THE PROBLEM> Find "answers are the" and "(** ** Connections *)" in the records below. Copy the lines holding them and every line between, exactly, and no others.

*** MATERIAL TO PROCESS Section Begins ***

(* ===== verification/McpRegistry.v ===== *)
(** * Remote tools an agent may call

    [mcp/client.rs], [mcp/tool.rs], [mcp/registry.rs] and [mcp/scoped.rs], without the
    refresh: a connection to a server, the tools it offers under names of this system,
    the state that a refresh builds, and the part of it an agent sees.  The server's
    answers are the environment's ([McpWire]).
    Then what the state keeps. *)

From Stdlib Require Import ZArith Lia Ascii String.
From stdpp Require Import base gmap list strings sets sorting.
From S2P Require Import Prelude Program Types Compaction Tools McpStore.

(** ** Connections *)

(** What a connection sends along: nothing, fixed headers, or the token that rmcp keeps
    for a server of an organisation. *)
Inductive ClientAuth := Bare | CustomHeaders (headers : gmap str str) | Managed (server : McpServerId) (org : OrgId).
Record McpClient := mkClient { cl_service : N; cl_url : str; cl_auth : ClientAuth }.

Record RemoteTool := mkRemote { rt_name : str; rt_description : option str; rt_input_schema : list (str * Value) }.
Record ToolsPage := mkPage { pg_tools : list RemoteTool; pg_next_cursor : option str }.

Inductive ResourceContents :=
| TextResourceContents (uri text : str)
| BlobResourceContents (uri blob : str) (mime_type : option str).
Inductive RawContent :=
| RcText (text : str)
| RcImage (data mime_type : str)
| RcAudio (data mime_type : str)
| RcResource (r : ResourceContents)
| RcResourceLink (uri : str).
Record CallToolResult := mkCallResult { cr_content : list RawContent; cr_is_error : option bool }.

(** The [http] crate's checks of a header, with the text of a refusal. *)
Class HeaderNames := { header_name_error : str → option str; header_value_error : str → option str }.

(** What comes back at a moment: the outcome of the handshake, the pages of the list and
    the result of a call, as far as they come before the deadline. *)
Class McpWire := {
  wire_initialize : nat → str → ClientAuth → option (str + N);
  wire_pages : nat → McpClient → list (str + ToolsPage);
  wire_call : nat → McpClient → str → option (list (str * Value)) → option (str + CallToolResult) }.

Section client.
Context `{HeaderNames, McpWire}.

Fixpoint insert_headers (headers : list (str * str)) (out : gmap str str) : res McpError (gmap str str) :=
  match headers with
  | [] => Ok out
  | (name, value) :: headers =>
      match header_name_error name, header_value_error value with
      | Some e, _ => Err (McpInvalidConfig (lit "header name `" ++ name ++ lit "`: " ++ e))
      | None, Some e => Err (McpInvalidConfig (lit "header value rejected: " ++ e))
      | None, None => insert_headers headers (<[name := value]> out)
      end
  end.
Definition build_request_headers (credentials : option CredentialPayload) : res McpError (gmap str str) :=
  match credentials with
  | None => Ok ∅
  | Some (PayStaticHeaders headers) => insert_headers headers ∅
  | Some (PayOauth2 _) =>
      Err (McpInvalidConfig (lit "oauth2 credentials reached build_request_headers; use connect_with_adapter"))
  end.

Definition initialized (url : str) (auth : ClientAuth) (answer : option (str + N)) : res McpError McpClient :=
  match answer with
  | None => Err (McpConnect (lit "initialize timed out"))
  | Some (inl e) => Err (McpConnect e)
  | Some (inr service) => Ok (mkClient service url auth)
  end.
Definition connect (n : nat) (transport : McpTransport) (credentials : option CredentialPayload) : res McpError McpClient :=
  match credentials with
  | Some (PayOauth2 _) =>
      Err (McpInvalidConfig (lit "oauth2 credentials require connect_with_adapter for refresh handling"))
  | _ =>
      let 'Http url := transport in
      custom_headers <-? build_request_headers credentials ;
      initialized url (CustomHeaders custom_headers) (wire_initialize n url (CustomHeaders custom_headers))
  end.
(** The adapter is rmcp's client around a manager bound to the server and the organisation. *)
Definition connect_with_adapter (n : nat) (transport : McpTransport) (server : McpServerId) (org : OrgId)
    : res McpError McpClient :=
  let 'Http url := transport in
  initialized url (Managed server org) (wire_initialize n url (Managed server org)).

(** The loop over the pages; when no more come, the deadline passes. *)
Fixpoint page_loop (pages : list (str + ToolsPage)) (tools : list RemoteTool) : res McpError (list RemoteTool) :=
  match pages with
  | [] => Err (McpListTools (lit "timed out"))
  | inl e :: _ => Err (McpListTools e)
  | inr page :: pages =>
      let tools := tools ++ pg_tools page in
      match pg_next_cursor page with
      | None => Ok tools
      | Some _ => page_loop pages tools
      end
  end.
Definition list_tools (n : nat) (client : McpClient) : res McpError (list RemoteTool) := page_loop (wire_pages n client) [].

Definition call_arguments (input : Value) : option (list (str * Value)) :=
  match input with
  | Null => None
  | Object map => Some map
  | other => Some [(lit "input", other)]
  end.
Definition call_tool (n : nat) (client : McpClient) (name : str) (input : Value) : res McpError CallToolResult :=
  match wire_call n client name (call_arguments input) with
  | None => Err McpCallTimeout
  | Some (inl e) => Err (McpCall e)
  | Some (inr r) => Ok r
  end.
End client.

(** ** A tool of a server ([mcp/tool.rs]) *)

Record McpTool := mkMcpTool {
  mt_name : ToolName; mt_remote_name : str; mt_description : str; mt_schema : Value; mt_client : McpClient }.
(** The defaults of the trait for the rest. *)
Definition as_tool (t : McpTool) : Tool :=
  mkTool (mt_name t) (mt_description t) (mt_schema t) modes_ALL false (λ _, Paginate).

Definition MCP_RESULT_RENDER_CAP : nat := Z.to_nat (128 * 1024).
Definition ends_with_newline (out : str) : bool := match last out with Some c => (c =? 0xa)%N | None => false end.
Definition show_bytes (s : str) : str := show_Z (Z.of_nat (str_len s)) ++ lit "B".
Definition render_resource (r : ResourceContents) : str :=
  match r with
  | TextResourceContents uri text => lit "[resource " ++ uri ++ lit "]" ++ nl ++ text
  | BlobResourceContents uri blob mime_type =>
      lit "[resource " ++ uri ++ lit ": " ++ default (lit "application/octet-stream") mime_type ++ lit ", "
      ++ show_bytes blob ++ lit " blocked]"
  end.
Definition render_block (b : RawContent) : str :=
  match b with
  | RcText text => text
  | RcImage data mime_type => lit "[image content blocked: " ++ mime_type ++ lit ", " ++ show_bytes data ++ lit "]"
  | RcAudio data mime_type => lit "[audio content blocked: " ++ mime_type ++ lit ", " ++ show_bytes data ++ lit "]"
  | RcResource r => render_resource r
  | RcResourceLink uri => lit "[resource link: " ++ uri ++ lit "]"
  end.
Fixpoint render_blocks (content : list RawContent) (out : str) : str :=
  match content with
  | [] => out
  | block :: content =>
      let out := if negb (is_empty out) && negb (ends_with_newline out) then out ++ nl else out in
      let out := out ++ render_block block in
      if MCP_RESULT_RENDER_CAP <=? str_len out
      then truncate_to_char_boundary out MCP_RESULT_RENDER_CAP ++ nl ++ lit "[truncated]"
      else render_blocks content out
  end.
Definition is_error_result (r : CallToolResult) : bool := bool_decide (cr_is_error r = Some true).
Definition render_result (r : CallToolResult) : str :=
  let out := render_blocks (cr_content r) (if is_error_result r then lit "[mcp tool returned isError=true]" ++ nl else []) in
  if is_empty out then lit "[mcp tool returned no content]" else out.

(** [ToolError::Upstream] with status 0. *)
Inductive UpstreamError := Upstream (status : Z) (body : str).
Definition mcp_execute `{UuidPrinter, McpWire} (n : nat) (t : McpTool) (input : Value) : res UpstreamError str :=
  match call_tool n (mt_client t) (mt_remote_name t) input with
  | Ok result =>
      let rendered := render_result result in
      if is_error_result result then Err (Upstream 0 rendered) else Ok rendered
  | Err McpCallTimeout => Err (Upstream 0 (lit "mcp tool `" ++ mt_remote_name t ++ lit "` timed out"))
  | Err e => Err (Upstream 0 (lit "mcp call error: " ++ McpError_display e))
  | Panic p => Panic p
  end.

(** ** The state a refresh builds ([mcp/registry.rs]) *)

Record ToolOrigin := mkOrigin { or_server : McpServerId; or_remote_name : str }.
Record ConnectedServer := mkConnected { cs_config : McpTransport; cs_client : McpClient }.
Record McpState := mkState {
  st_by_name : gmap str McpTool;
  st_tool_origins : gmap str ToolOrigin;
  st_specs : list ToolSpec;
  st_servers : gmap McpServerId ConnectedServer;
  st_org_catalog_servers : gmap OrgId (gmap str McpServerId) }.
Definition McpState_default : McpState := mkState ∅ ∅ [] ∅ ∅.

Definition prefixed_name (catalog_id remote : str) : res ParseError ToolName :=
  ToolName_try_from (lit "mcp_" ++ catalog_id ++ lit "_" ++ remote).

*** MATERIAL TO PROCESS Section Ends ***
*** MATERIAL TO PROCESS Section Begins ***

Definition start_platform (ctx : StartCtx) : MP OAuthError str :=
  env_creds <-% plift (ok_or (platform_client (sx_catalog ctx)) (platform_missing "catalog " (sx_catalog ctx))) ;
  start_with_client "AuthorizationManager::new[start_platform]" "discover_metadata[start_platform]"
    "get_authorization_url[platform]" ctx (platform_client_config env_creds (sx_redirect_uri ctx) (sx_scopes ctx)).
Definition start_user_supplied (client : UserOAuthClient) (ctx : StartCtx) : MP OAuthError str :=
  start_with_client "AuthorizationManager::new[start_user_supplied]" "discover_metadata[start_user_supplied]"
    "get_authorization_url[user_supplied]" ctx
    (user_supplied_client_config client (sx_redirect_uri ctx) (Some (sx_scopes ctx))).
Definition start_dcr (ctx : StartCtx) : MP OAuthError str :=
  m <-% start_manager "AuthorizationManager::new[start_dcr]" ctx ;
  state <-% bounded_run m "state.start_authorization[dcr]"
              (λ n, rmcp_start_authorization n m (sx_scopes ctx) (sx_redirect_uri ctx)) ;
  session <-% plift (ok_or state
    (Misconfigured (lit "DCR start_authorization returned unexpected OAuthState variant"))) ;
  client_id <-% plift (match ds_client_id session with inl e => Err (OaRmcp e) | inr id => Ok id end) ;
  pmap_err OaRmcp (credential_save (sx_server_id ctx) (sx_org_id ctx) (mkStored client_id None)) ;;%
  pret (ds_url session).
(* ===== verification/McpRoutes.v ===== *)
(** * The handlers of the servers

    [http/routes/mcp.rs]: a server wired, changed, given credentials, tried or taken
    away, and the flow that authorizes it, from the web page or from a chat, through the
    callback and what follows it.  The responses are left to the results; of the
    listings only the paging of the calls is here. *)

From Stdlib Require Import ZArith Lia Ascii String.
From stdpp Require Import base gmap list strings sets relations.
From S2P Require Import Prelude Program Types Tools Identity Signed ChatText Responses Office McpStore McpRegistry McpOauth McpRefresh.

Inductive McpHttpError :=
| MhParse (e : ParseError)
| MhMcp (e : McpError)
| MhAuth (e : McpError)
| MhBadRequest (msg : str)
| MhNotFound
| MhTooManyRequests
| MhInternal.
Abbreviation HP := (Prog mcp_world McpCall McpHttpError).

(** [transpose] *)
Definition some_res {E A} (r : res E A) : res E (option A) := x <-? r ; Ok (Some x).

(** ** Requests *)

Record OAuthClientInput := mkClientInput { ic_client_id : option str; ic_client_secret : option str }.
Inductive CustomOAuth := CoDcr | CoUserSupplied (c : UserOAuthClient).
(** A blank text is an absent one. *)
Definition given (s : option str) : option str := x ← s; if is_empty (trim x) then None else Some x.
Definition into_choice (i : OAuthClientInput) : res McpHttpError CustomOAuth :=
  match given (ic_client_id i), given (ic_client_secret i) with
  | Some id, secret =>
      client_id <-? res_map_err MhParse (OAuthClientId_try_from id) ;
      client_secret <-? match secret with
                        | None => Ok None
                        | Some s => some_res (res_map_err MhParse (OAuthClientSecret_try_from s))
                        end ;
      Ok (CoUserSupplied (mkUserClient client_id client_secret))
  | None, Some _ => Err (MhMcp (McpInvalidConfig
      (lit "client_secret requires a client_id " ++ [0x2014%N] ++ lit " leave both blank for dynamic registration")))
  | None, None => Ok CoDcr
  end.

*** MATERIAL TO PROCESS Section Ends ***
*** MATERIAL TO PROCESS Section Begins ***

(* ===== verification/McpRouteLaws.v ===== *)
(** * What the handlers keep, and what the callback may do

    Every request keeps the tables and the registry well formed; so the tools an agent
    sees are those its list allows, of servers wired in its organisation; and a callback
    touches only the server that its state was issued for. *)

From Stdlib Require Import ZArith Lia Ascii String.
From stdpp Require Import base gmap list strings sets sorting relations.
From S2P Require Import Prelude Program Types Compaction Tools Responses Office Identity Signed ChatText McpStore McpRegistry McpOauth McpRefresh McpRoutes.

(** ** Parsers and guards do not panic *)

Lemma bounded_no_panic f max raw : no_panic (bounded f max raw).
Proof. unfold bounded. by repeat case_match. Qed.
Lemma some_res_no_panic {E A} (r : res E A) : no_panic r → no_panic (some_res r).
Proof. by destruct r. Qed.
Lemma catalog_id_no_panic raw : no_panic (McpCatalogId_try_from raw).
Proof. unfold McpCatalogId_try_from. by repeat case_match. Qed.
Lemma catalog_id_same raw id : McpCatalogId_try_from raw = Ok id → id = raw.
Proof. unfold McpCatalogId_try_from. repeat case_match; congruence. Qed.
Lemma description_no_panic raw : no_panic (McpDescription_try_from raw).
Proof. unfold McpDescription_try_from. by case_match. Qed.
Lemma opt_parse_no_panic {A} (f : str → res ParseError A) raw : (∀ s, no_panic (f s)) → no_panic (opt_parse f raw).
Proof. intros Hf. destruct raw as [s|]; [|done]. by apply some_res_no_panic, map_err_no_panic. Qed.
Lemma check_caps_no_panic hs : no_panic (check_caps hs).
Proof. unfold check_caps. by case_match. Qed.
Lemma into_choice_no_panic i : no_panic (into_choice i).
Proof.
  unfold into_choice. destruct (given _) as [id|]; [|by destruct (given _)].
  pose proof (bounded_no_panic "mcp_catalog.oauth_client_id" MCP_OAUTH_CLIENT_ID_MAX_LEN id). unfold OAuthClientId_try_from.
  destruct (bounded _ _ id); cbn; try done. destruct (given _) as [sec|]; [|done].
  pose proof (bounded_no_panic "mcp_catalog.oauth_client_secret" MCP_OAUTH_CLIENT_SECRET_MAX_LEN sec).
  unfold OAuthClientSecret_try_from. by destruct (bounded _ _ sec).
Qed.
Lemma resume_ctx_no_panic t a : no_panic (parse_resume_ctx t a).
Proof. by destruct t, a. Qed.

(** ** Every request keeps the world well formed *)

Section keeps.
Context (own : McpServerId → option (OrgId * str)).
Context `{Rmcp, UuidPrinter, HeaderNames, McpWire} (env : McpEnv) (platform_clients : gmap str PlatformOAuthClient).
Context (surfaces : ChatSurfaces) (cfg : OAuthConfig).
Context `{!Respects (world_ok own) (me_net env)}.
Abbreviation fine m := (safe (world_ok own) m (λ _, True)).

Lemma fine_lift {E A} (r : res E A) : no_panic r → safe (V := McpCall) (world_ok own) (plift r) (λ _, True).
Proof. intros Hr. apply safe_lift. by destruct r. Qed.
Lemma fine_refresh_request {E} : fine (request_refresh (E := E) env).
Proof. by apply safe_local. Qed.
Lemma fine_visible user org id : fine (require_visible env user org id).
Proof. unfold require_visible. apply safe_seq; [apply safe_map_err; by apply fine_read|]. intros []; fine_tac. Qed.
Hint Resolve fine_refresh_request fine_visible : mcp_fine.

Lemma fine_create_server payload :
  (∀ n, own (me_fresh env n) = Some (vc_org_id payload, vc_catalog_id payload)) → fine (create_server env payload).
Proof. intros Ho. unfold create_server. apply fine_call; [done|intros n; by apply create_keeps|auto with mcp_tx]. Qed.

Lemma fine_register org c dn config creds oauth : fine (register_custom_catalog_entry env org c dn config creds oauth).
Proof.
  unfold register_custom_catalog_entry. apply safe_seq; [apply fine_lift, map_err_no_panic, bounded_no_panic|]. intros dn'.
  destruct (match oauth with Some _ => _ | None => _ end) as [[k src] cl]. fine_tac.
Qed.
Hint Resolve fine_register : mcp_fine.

*** MATERIAL TO PROCESS Section Ends ***

RESULT BELOW>
    answers are the environment's ([McpWire]).
    Then what the state keeps. *)

From Stdlib Require Import ZArith Lia Ascii String.
From stdpp Require Import base gmap list strings sets sorting.
From S2P Require Import Prelude Program Types Compaction Tools McpStore.

(** ** Connections *)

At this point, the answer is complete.